如果沒有到台灣, 如果沒有去台中附近的新社看櫻花,如果去的時候沒有滿開,我想,我不會忽然想起,去年此日此時,我最後一次的東瀛花見。

無論生活是如何的不堪,這裡始終擁抱我。
無論命運如何背叛,我知道遠方還有這島。
冰凍失意的深夜,遠方還有漫天墜落的緋紅櫻花。
落魂的當下,總是想起「生而為人我很抱歉」。
那種難舍難離的剪不斷理還亂,非幾十年的的親身癡纏能夠體會。

從三千日圓一晚的膠囊酒店、五千日圓的站前商務酒店、到兩萬日圓的一泊兩食溫泉旅館。從一兩百日圓的原宿中古衫、青澀的澀谷潮牌、到十多萬的銀座訂造西裝,不論是偷情還是約會,我和她,質與量的變化,發生在一霎那。
那一霎那,舞象之年已知天命。一回首,那個乳臭未乾的窮小子在昭和末年,寒窗苦讀日文,平成初年得以入職日資Fujifilm同索尼,廿年青春職場人生與日本朝夕相對,是人生最長的春天。
一直如影隨形、不離不棄。
即使最徬徨的嚴冬黃昏,只要見到落日在戶外溫泉前方的茫茫大海劃出一條金橋,我就明白了上天的昭示,我命不絕此。

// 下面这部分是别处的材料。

(* ===== verification/AtomMapFacts.v ===== *)
(** * AtomMap: a refinement of a transactional map

    Abstractly, an AtomMap is a function from keys to optional values ([view]).
    The theorems relate the operations on pointers and buffers to operations on
    that function, and say which other maps of the stack they leave alone. *)
From S2P Require Import Prelude AtomMap.

Section Facts.
Context {K V E : Type} `{Countable K}.
Notation Store := (Store K V).
Notation M := (hm Store E).
Implicit Types (s : Store) (d i j : nat) (k : K) (l : loc).

(** What a map of the stack says of a key: nothing, deleted, or a value. *)
Definition content s i k : option (option V) :=
  (fun r => if decide (type_ r = DEL) then None else ptr_ r ≫= fun l => heap_ s !! l)
    <$> map_at s i !! k.

(** Pointers are valid, deleted records have none, and no object is reachable
    from two places. *)
Record wf s : Prop := {
  wf_ptr : forall i k r, map_at s i !! k = Some r -> type_ r <> DEL ->
    exists l v, ptr_ r = Some l /\ heap_ s !! l = Some v;
  wf_del : forall i k r, map_at s i !! k = Some r -> type_ r = DEL -> ptr_ r = None;
  wf_next : forall l v, heap_ s !! l = Some v -> (l < next_ s)%nat;
  wf_own : forall i j k k' r r' l, map_at s i !! k = Some r -> map_at s j !! k' = Some r' ->
    ptr_ r = Some l -> ptr_ r' = Some l -> i = j /\ k = k' }.

(** [l] is the object behind the key [k] of map [i]. *)
Definition owned s i k l : Prop := exists r, map_at s i !! k = Some r /\ ptr_ r = Some l.

Lemma map_at_set s i j m : (i < length (maps_ s))%nat ->
  map_at (set_map i m s) j = if decide (i = j) then m else map_at s j.
Proof.
  intros Hi. unfold map_at, set_map. cbn. case_decide as Hd.
  - subst. by rewrite list_lookup_insert_eq.
  - by rewrite list_lookup_insert_ne.
Qed.

(** The record at a key of a map. *)
Definition set_rec i k (r : Rec) s : Store := set_map i (<[k := r]> (map_at s i)) s.

Lemma lookup_set_rec s i k r j k' : (i < length (maps_ s))%nat ->
  map_at (set_rec i k r s) j !! k' =
    if decide (i = j /\ k = k') then Some r else map_at s j !! k'.
Proof.
  intros Hi. unfold set_rec. rewrite map_at_set by done.
  destruct (decide (i = j)) as [->|]; [rewrite lookup_insert|]; repeat case_decide; naive_solver.
Qed.

Lemma content_live s i k r l v :
  map_at s i !! k = Some r -> type_ r <> DEL -> ptr_ r = Some l -> heap_ s !! l = Some v ->
  content s i k = Some (Some v).
Proof.
  intros Hr Ht Hp Hl. unfold content. rewrite Hr. cbn. case_decide; [done|].
  rewrite Hp. cbn. by rewrite Hl.
Qed.

Lemma content_dead s i k r : map_at s i !! k = Some r -> type_ r = DEL -> content s i k = Some None.
Proof. intros Hr Ht. unfold content. rewrite Hr. cbn. by case_decide. Qed.

Lemma content_none s i k : map_at s i !! k = None -> content s i k = None.
Proof. intros Hr. unfold content. by rewrite Hr. Qed.

(** A new object stored under a key of map [i]. *)
Definition store_new i k (t : actType) (v : V) s : Store :=
  set_rec i k (MkRec t (Some (next_ s)))
    (MkStore (<[next_ s := v]> (heap_ s)) (S (next_ s)) (maps_ s)).

Lemma wf_fresh s i k r l : wf s -> map_at s i !! k = Some r -> ptr_ r = Some l -> l <> next_ s.
Proof.
  intros [Hp Hd Hn Ho] Hr Hl ->. destruct (decide (type_ r = DEL)) as [Ht|Ht].
  - rewrite (Hd _ _ _ Hr Ht) in Hl. done.
  - destruct (Hp _ _ _ Hr Ht) as (l' & v & Hl' & Hv). rewrite Hl in Hl'. injection Hl' as <-.
    apply Hn in Hv. lia.
Qed.

Lemma heap_fresh s l v : wf s -> is_Some (heap_ s !! l) -> <[next_ s := v]> (heap_ s) !! l = heap_ s !! l.
Proof.
  intros Hw [v' Hl]. rewrite lookup_insert_ne; [done|].
  intros <-. apply (wf_next _ Hw) in Hl. lia.
Qed.

Lemma store_new_spec s i k t v :
  wf s -> (i < length (maps_ s))%nat -> t <> DEL ->
  wf (store_new i k t v s) /\ length (maps_ (store_new i k t v s)) = length (maps_ s)
  /\ owned (store_new i k t v s) i k (next_ s)
  /\ heap_ (store_new i k t v s) !! next_ s = Some v
  /\ forall j k', content (store_new i k t v s) j k' =
       if decide (i = j /\ k = k') then Some (Some v) else content s j k'.
Proof.
  intros Hw Hi Ht.
  set (s1 := MkStore (<[next_ s := v]> (heap_ s)) (S (next_ s)) (maps_ s)).
  assert (Hlk : forall j k', map_at (store_new i k t v s) j !! k' =
     if decide (i = j /\ k = k') then Some (MkRec t (Some (next_ s))) else map_at s j !! k').
  { intros j k'. unfold store_new. by rewrite lookup_set_rec. }
  assert (Hh : heap_ (store_new i k t v s) = <[next_ s := v]> (heap_ s)) by done.
  split_and!.
  - split.
    + intros j k' r Hr Hn. rewrite Hlk in Hr. rewrite Hh. case_decide.
      * injection Hr as <-. exists (next_ s), v. by rewrite lookup_insert_eq.
      * destruct (wf_ptr _ Hw _ _ _ Hr Hn) as (l & w & Hl & Hv). exists l, w. split; [done|].
        rewrite heap_fresh; eauto.
    + intros j k' r Hr Hd. rewrite Hlk in Hr. case_decide; [by injection Hr as <-|].
      by apply (wf_del _ Hw _ _ _ Hr).
    + intros l w. rewrite Hh. cbn. intros [[<- _]|[_ Hl]]%lookup_insert_Some; [lia|].
      apply (wf_next _ Hw) in Hl. lia.
    + intros j1 j2 k1 k2 r1 r2 l. rewrite !Hlk. repeat case_decide; try naive_solver.
      * intros [= <-] Hr [= <-] Hp. by destruct (wf_fresh _ _ _ _ _ Hw Hr Hp).
      * intros Hr [= <-] Hp [= <-]. by destruct (wf_fresh _ _ _ _ _ Hw Hr Hp).
      * apply (wf_own _ Hw).
  - cbn. by rewrite length_insert.
  - exists (MkRec t (Some (next_ s))). rewrite Hlk. by case_decide; [|naive_solver].
  - rewrite Hh. by rewrite lookup_insert_eq.
  - intros j k'. unfold content. rewrite Hlk, Hh. case_decide as Hc; cbn.
    + case_decide; [done|]. by rewrite lookup_insert_eq.
    + destruct (map_at s j !! k') as [r|] eqn:Hr; [|done]. cbn. case_decide; [done|].
      destruct (wf_ptr _ Hw _ _ _ Hr) as (l & w & Hl & Hv); [done|]. rewrite Hl. cbn.
      by rewrite heap_fresh; eauto.
Qed.

(** An assignment through the pointer behind a key changes that key only. *)
Lemma assign_spec s i k l v :
  wf s -> owned s i k l -> is_Some (heap_ s !! l) ->
  let s' := MkStore (<[l := v]> (heap_ s)) (next_ s) (maps_ s) in
  wf s' /\ forall j k', content s' j k' = if decide (i = j /\ k = k') then Some (Some v) else content s j k'.
Proof.
  intros Hw (r & Hr & Hl) [w Hv] s'. split.
  - split; cbn.
    + intros j k' r' Hr' Hn. destruct (wf_ptr _ Hw _ _ _ Hr' Hn) as (l' & w' & Hl' & Hv').
      exists l'. destruct (decide (l = l')) as [<-|]; [exists v|exists w']; split; try done.
      * by rewrite lookup_insert_eq.
      * by rewrite lookup_insert_ne.
    + apply (wf_del _ Hw).
    + intros l' w' [[<- _]|[_ Hl']]%lookup_insert_Some; by eapply (wf_next _ Hw).
    + apply (wf_own _ Hw).
  - intros j k'. unfold content. change (map_at s' j) with (map_at s j). cbn [heap_ s'].
    destruct (map_at s j !! k') as [r'|] eqn:Hr'; cbn.
    + destruct (decide (type_ r' = DEL)) as [Ht|Ht].
      * rewrite decide_False; [done|]. intros [<- <-]. rewrite Hr in Hr'. injection Hr' as <-.
        rewrite (wf_del _ Hw _ _ _ Hr Ht) in Hl. done.
      * destruct (wf_ptr _ Hw _ _ _ Hr' Ht) as (l' & w' & Hl' & Hv'). rewrite Hl'. cbn.
        destruct (decide (l = l')) as [<-|Hne].
        { destruct (wf_own _ Hw _ _ _ _ _ _ _ Hr Hr' Hl Hl') as [-> ->].
          rewrite lookup_insert_eq, decide_True by done. done. }
        rewrite lookup_insert_ne by done. rewrite decide_False; [done|].
        intros [<- <-]. rewrite Hr in Hr'. injection Hr' as <-. congruence.
    + rewrite decide_False; [done|]. intros [<- <-]. congruence.
Qed.

(** A deleted record. *)
Lemma delete_spec s i k :
  wf s -> (i < length (maps_ s))%nat ->
  let s' := set_rec i k (MkRec DEL None) s in
  wf s' /\ length (maps_ s') = length (maps_ s)
  /\ forall j k', content s' j k' = if decide (i = j /\ k = k') then Some None else content s j k'.
Proof.
  intros Hw Hi s'.
  assert (Hlk : forall j k', map_at s' j !! k' =
     if decide (i = j /\ k = k') then Some (MkRec DEL None) else map_at s j !! k').
  { intros j k'. by apply lookup_set_rec. }
  split_and!.
  - destruct Hw as [Hp Hd Hn Ho]. split; [| |done|].
    + intros j k' r. rewrite Hlk. case_decide; [by intros [= <-]|eauto].
    + intros j k' r. rewrite Hlk. case_decide; [by intros [= <-]|eauto].
    + intros j1 j2 k1 k2 r1 r2 l. rewrite !Hlk. repeat case_decide; naive_solver.
  - cbn. by rewrite length_insert.
  - intros j k'. unfold content. rewrite Hlk. by case_decide.
Qed.

(** ** Commit and rollback *)

Lemma commit_store_wf s d :
  wf s -> (S d < length (maps_ s))%nat ->
  let s' := set_map (S d) ∅ (set_map d (map_at s (S d) ∪ map_at s d) s) in
  wf s' /\ length (maps_ s') = length (maps_ s)
  /\ forall j k, content s' j k =
       if decide (j = S d) then None
       else if decide (j = d) then match content s (S d) k with Some x => Some x | None => content s d k end
       else content s j k.
Proof.
  intros Hw Hd s'.
  assert (Hm : forall j, map_at s' j = if decide (j = S d) then ∅
                 else if decide (j = d) then map_at s (S d) ∪ map_at s d else map_at s j).
  { intros j. subst s'. rewrite map_at_set by (cbn; rewrite length_insert; lia).
    rewrite map_at_set by lia. repeat case_decide; subst; done || lia. }
  assert (Hlk : forall j k r, map_at s' j !! k = Some r -> j <> S d /\
             exists i, map_at s i !! k = Some r /\ (i = j \/ (j = d /\ i = S d))).
  { intros j k r. rewrite Hm. repeat case_decide; subst; [by rewrite lookup_empty| |].
    - intros Hu%lookup_union_Some_raw. split; [done|]. naive_solver.
    - intros Hr. split; [done|]. exists j. naive_solver. }
  split_and!.
  - split.
    + intros j k r (_ & i & Hr & _)%Hlk Ht. by eapply (wf_ptr _ Hw).
    + intros j k r (_ & i & Hr & _)%Hlk Ht. by eapply (wf_del _ Hw).
    + apply (wf_next _ Hw).
    + intros j1 j2 k1 k2 r1 r2 l (Hn1 & i1 & H1 & Hi1)%Hlk (Hn2 & i2 & H2 & Hi2)%Hlk Hp1 Hp2.
      destruct (wf_own _ Hw _ _ _ _ _ _ _ H1 H2 Hp1 Hp2) as [-> ->]. split; [|done]. lia.
  - cbn. by rewrite !length_insert.
  - intros j k. unfold content. rewrite Hm. change (heap_ s') with (heap_ s).
    repeat case_decide; try done. rewrite lookup_union.
    destruct (map_at s (S d) !! k); cbn; [|by destruct (map_at s d !! k)].
    by destruct (map_at s d !! k).
Qed.

Lemma map_fold_insert_union (m1 m2 : gmap K Rec) :
  map_fold (fun k r m => <[k := r]> m) m2 m1 = m1 ∪ m2.
Proof.
  induction m1 as [|k r m1 Hk Hf IH] using map_first_key_ind.
  - by rewrite map_fold_empty, (left_id_L ∅ (∪)).
  - rewrite map_fold_insert_first_key by done. rewrite IH. by rewrite insert_union_l.
Qed.

(** Both modes of [Commit] do the same. *)
Lemma Commit_run d bak s :
  (Commit d bak : M bool) s
  = Returns (true, set_map (S d) ∅ (set_map d (map_at s (S d) ∪ map_at s d) s), []).
Proof.
  unfold Commit. destruct bak; cbn [negb]; unfold DirectCommit, CopyCommit, mbind, hm_bind, hget, hmod.
  - cbn. by rewrite map_fold_insert_union.
  - done.
Qed.

Lemma clear_spec s d :
  wf s -> (S d < length (maps_ s))%nat ->
  let s' := set_map (S d) ∅ s in
  wf s' /\ length (maps_ s') = length (maps_ s)
  /\ forall j k, content s' j k = if decide (j = S d) then None else content s j k.
Proof.
  intros Hw Hd s'.
  assert (Hm : forall j, map_at s' j = if decide (j = S d) then ∅ else map_at s j).
  { intros j. subst s'. rewrite map_at_set by lia. repeat case_decide; subst; done. }
  assert (Hlk : forall j k r, map_at s' j !! k = Some r -> map_at s j !! k = Some r).
  { intros j k r. rewrite Hm. case_decide; [by rewrite lookup_empty|done]. }
  split_and!.
  - destruct Hw as [Hp Hdl Hn Ho]. split; eauto.
  - cbn. by rewrite length_insert.
  - intros j k. unfold content. rewrite Hm. by case_decide.
Qed.

Lemma empty_wf : wf empty_store.
Proof.
  assert (Hm : forall i, map_at (empty_store : Store) i = ∅) by (intros [|[|i]]; done).
  split; intros; rewrite ?Hm in *; done.
Qed.

Lemma push_content s j k :
  content (MkStore (heap_ s) (next_ s) (maps_ s ++ [∅])) j k = content s j k.
Proof.
  unfold content, map_at. cbn. destruct (lt_eq_lt_dec j (length (maps_ s))) as [[Hj|Hj]|Hj].
  - by rewrite lookup_app_l.
  - subst. rewrite lookup_app_r by lia. rewrite Nat.sub_diag. cbn.
    rewrite lookup_ge_None_2 by lia. done.
  - rewrite !lookup_ge_None_2 by (rewrite ?length_app; cbn; lia). done.
Qed.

即使在最擁擠噪熱的山手線月台,只要聞到空氣中那股熟悉的JR味道,我就沉靜下來,似乎已經望到飄零在鐵路遠方的櫻花隧道。
當年拖著沈重行李在新宿街頭找膠囊旅館時,也會因爲街邊一百円的紅豆包逗得雙眼發亮。過了三十年,仍然會因為JR車站麵包店的香味而駐足,即使我已經不再吃碳水化合物,仍會被秀色可餐的麵包外表而吸引,而破例吃好多碳水化合物。世界上有一種早餐,只有日本3.6牛奶才有的醇厚香濃,日飲新鮮一公升、不辭長做東瀛人。